Task description: Identify every line in the records below that contains the word "Result", and reproduce each one.

Given records:
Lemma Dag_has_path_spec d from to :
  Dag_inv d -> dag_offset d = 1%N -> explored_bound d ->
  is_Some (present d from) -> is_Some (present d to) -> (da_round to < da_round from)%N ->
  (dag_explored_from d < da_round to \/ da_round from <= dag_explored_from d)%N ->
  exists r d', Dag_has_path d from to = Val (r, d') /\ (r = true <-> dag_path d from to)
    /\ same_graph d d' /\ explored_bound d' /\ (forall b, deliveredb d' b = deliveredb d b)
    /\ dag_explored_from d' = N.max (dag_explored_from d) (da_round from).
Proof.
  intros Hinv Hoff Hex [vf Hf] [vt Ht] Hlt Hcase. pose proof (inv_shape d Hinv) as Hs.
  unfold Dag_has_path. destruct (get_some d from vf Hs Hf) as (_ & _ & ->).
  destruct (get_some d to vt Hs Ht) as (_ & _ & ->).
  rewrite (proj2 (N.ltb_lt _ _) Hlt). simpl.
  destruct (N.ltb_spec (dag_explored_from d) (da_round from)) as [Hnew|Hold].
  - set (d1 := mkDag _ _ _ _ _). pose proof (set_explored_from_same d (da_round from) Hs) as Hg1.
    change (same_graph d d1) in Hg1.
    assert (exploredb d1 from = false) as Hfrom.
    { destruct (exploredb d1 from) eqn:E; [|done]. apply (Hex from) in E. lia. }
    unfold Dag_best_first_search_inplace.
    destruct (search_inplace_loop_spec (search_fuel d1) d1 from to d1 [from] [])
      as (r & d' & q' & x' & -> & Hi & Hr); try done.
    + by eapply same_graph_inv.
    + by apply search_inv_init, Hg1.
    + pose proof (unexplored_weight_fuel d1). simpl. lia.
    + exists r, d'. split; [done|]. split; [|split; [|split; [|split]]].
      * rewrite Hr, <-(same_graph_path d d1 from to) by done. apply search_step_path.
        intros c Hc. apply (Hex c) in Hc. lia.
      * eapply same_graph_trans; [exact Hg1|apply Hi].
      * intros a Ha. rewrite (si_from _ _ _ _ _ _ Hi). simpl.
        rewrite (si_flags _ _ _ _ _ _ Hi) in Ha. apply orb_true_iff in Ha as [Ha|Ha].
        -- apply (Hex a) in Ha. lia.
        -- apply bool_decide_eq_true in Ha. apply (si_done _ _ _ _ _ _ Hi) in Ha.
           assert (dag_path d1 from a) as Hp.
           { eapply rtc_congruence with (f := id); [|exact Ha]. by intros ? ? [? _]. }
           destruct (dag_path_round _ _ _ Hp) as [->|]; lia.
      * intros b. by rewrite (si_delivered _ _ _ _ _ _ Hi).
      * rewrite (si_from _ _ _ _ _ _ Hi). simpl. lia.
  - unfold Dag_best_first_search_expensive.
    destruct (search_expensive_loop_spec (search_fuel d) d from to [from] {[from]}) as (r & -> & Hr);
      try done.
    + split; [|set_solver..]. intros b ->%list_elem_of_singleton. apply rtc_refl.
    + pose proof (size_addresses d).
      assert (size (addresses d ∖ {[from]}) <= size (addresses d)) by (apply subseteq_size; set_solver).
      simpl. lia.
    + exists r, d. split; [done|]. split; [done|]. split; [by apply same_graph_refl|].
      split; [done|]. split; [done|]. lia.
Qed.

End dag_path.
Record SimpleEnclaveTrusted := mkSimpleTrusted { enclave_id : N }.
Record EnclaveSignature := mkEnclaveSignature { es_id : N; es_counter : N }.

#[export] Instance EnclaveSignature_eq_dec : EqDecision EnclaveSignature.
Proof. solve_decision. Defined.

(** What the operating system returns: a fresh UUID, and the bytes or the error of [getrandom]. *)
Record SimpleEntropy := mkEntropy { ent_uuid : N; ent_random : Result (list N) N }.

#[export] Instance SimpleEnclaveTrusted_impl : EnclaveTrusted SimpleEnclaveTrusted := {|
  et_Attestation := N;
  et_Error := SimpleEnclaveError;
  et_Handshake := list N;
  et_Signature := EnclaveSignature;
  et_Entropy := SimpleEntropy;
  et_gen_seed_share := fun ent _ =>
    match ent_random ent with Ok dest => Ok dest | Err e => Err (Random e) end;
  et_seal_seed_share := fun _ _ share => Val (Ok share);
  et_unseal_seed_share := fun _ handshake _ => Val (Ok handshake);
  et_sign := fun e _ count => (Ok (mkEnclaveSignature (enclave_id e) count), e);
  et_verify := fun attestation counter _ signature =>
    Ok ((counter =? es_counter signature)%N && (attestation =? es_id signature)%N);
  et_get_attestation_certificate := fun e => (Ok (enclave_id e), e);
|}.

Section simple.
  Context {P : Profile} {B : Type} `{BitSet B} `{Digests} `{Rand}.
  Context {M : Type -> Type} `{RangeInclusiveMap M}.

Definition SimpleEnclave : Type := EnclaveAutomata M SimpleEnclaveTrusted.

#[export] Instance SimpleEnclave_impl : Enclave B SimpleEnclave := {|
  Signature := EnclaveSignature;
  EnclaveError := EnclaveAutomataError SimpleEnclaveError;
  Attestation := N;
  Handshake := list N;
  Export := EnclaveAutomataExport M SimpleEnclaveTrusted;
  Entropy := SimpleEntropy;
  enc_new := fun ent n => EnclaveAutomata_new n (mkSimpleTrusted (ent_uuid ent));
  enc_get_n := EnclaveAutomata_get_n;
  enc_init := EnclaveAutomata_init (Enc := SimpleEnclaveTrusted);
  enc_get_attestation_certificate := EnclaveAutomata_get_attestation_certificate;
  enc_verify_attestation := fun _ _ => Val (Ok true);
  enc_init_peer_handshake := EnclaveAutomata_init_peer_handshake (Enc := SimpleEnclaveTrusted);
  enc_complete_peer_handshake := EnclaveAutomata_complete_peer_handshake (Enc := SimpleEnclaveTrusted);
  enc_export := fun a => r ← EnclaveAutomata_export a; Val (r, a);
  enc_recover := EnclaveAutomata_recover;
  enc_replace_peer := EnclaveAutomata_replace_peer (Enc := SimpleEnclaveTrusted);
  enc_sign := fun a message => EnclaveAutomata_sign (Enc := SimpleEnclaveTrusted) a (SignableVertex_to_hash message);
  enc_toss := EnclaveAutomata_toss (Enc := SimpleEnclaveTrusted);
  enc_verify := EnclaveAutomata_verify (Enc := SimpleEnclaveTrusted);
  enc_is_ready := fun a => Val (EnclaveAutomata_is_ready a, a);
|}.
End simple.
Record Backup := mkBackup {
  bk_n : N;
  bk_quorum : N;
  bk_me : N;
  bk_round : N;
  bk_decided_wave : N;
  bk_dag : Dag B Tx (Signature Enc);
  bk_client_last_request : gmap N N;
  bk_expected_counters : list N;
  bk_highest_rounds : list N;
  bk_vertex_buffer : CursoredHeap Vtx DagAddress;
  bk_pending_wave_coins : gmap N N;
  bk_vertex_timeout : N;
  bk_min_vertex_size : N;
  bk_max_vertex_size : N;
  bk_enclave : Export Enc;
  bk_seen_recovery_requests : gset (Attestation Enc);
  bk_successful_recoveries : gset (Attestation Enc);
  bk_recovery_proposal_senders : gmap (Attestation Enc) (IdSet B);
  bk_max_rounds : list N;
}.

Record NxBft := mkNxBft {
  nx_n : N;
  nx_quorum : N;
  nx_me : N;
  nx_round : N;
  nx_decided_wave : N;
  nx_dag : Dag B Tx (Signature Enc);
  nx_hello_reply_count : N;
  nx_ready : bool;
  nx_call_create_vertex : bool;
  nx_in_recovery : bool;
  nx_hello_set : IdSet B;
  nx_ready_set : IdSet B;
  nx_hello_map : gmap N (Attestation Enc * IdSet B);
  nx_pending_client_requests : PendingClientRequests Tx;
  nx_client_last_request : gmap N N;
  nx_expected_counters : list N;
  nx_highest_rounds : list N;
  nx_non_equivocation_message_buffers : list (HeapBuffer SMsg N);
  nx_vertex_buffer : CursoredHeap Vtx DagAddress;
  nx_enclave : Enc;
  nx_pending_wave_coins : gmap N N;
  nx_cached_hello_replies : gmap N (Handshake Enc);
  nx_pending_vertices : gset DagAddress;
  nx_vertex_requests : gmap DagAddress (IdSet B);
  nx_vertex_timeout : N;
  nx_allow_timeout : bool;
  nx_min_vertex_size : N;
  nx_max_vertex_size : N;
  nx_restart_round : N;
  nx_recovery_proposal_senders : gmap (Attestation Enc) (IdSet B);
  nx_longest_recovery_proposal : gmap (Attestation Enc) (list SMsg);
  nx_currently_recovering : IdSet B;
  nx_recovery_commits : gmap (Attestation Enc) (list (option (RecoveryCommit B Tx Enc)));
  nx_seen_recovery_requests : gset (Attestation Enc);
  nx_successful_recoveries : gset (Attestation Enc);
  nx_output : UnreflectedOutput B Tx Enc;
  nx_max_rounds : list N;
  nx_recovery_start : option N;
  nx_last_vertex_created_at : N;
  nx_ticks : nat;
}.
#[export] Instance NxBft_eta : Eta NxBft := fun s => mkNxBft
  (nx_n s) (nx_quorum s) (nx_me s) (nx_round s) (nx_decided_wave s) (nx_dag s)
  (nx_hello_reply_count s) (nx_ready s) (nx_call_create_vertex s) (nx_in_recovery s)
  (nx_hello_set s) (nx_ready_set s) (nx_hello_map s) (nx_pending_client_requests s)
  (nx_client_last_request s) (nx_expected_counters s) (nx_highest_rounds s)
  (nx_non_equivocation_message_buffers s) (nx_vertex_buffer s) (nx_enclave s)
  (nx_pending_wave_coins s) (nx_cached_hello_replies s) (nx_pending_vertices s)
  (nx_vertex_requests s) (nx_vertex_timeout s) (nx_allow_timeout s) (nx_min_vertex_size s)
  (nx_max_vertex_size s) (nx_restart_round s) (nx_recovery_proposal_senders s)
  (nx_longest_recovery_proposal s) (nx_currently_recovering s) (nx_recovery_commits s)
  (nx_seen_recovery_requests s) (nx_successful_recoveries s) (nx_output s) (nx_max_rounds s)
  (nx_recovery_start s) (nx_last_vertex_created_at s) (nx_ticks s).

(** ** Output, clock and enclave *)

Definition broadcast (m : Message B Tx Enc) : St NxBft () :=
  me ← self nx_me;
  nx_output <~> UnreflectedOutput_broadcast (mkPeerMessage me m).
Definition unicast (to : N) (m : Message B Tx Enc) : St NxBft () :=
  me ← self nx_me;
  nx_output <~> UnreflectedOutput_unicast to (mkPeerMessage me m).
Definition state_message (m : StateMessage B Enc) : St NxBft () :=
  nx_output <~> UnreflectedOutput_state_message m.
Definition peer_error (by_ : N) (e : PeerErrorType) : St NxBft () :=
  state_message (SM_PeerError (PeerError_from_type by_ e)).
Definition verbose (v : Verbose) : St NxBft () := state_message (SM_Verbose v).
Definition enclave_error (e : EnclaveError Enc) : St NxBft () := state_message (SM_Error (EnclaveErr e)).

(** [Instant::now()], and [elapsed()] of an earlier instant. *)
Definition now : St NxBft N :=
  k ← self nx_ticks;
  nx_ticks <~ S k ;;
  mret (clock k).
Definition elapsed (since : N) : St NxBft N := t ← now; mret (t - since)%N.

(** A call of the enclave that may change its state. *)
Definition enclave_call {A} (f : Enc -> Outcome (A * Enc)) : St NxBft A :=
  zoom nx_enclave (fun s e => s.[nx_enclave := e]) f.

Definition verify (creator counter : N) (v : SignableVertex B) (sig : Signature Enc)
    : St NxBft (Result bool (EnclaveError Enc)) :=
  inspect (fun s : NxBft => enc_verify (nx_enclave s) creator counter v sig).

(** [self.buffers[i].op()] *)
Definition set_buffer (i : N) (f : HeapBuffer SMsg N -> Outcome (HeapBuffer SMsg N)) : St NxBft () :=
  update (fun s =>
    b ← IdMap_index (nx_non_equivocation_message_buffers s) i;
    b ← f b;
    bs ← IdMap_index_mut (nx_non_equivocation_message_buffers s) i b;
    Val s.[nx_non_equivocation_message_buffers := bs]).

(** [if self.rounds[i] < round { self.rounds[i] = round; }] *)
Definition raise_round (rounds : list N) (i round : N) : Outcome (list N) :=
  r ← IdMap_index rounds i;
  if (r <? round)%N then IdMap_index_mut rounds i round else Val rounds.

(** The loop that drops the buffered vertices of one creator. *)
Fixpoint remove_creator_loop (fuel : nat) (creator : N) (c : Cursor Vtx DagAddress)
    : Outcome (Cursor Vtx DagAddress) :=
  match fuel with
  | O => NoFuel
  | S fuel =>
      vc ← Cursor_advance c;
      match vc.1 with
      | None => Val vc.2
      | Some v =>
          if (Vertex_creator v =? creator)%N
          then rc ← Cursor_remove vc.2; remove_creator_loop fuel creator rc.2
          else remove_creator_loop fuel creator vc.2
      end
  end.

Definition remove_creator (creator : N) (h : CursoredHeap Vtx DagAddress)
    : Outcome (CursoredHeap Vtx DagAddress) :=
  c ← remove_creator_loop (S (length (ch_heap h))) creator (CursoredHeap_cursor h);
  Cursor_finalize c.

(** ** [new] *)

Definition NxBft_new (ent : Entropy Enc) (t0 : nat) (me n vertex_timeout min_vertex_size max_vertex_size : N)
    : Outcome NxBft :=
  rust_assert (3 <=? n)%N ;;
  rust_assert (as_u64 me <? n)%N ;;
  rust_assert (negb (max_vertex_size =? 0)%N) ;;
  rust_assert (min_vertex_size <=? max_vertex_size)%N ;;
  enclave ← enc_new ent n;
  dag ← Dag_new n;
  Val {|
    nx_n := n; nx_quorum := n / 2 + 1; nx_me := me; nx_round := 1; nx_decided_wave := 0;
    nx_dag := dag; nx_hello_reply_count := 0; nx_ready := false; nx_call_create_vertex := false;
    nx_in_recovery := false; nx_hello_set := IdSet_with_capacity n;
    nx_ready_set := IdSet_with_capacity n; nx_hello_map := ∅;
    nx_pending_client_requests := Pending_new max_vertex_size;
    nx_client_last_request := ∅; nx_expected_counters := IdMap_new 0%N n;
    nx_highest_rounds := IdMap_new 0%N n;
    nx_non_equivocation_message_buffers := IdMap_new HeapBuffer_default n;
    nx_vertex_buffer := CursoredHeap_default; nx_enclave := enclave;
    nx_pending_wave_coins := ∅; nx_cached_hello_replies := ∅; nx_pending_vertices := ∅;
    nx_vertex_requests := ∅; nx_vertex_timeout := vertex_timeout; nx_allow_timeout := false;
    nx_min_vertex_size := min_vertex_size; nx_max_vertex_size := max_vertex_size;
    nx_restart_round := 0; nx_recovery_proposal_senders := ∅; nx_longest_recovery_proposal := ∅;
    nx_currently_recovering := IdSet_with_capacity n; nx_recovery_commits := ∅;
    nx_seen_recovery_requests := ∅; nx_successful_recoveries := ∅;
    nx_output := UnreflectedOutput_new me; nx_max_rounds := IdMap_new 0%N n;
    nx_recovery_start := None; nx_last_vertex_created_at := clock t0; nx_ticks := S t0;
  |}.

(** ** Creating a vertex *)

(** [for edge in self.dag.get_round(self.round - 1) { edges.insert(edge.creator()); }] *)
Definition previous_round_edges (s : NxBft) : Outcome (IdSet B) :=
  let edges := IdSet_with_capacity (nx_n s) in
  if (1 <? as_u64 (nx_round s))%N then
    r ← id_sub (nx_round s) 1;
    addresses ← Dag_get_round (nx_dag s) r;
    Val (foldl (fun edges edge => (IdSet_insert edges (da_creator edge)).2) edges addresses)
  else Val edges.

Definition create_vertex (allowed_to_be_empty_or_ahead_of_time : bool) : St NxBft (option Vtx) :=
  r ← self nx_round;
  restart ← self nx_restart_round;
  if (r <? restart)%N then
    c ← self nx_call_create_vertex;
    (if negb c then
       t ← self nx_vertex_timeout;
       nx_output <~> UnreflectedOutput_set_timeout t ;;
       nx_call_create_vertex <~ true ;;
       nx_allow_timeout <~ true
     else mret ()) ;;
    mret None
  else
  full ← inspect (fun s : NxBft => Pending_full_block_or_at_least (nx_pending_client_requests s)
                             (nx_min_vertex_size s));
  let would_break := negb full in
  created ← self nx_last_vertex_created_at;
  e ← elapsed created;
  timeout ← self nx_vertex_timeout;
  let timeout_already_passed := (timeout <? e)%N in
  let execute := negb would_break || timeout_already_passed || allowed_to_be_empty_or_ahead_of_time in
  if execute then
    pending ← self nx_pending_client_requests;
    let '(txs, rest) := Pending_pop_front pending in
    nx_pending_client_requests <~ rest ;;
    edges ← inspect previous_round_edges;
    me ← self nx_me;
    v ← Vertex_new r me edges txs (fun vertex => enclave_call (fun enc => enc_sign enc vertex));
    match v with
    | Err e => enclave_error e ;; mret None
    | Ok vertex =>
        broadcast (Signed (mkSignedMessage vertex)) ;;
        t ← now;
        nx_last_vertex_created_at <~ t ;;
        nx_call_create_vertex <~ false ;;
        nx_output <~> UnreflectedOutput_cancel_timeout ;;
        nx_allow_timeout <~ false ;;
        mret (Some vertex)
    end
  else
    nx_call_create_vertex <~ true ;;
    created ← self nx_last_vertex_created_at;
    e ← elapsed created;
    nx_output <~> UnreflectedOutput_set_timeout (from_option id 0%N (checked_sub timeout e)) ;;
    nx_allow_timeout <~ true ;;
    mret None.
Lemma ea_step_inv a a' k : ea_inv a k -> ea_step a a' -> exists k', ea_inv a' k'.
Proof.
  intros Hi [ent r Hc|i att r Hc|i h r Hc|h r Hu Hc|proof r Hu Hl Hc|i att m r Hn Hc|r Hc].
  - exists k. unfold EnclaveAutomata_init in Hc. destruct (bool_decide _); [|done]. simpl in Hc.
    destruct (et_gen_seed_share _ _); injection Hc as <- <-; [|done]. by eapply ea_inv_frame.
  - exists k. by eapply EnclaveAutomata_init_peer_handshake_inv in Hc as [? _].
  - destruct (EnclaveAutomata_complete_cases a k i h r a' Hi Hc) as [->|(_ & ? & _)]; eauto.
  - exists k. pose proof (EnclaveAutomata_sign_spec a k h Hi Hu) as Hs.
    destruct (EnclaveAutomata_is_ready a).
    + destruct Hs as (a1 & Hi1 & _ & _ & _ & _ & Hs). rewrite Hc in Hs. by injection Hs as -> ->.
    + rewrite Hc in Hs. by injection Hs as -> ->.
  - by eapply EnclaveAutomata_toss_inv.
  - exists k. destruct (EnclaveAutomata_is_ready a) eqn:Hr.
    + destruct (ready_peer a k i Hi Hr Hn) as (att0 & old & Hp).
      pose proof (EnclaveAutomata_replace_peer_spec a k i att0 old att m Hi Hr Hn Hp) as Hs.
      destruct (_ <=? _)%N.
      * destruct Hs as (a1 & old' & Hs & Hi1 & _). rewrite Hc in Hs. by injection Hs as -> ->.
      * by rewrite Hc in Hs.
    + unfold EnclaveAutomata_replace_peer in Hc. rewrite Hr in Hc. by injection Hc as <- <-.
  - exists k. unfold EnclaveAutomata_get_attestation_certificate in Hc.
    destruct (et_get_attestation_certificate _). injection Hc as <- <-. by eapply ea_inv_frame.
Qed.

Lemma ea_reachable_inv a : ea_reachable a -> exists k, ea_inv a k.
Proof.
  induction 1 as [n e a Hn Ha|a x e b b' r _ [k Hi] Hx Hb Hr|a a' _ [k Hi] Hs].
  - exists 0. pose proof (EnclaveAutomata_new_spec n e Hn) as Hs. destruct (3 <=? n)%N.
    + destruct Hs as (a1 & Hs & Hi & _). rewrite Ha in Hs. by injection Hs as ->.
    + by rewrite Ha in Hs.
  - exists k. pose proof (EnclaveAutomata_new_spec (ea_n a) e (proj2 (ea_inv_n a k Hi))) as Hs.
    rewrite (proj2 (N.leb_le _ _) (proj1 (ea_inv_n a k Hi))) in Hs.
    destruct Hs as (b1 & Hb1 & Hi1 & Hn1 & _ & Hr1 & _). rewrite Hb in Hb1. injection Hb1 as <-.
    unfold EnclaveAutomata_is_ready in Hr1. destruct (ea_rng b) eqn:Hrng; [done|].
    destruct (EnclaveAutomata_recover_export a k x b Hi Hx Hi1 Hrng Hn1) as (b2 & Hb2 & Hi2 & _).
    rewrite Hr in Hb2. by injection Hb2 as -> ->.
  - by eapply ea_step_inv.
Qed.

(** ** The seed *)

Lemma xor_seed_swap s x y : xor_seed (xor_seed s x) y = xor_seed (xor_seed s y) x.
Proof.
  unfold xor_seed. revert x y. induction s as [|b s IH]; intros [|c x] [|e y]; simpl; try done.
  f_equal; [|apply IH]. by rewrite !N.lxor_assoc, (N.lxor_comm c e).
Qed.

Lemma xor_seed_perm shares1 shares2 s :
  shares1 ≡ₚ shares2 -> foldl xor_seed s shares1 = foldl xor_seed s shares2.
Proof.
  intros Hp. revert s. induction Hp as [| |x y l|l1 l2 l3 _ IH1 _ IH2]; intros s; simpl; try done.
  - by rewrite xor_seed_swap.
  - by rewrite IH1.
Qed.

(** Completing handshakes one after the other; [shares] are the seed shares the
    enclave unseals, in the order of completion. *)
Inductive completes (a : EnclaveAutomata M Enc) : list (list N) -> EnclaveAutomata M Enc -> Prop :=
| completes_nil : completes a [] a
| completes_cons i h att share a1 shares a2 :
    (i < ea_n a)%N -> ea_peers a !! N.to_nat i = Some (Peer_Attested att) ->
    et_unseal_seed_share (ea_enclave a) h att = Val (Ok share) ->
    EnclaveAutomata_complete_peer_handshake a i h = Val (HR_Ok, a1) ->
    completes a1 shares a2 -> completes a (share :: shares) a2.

Your solution:
Record SimpleEntropy := mkEntropy { ent_uuid : N; ent_random : Result (list N) N }.
    : St NxBft (Result bool (EnclaveError Enc)) :=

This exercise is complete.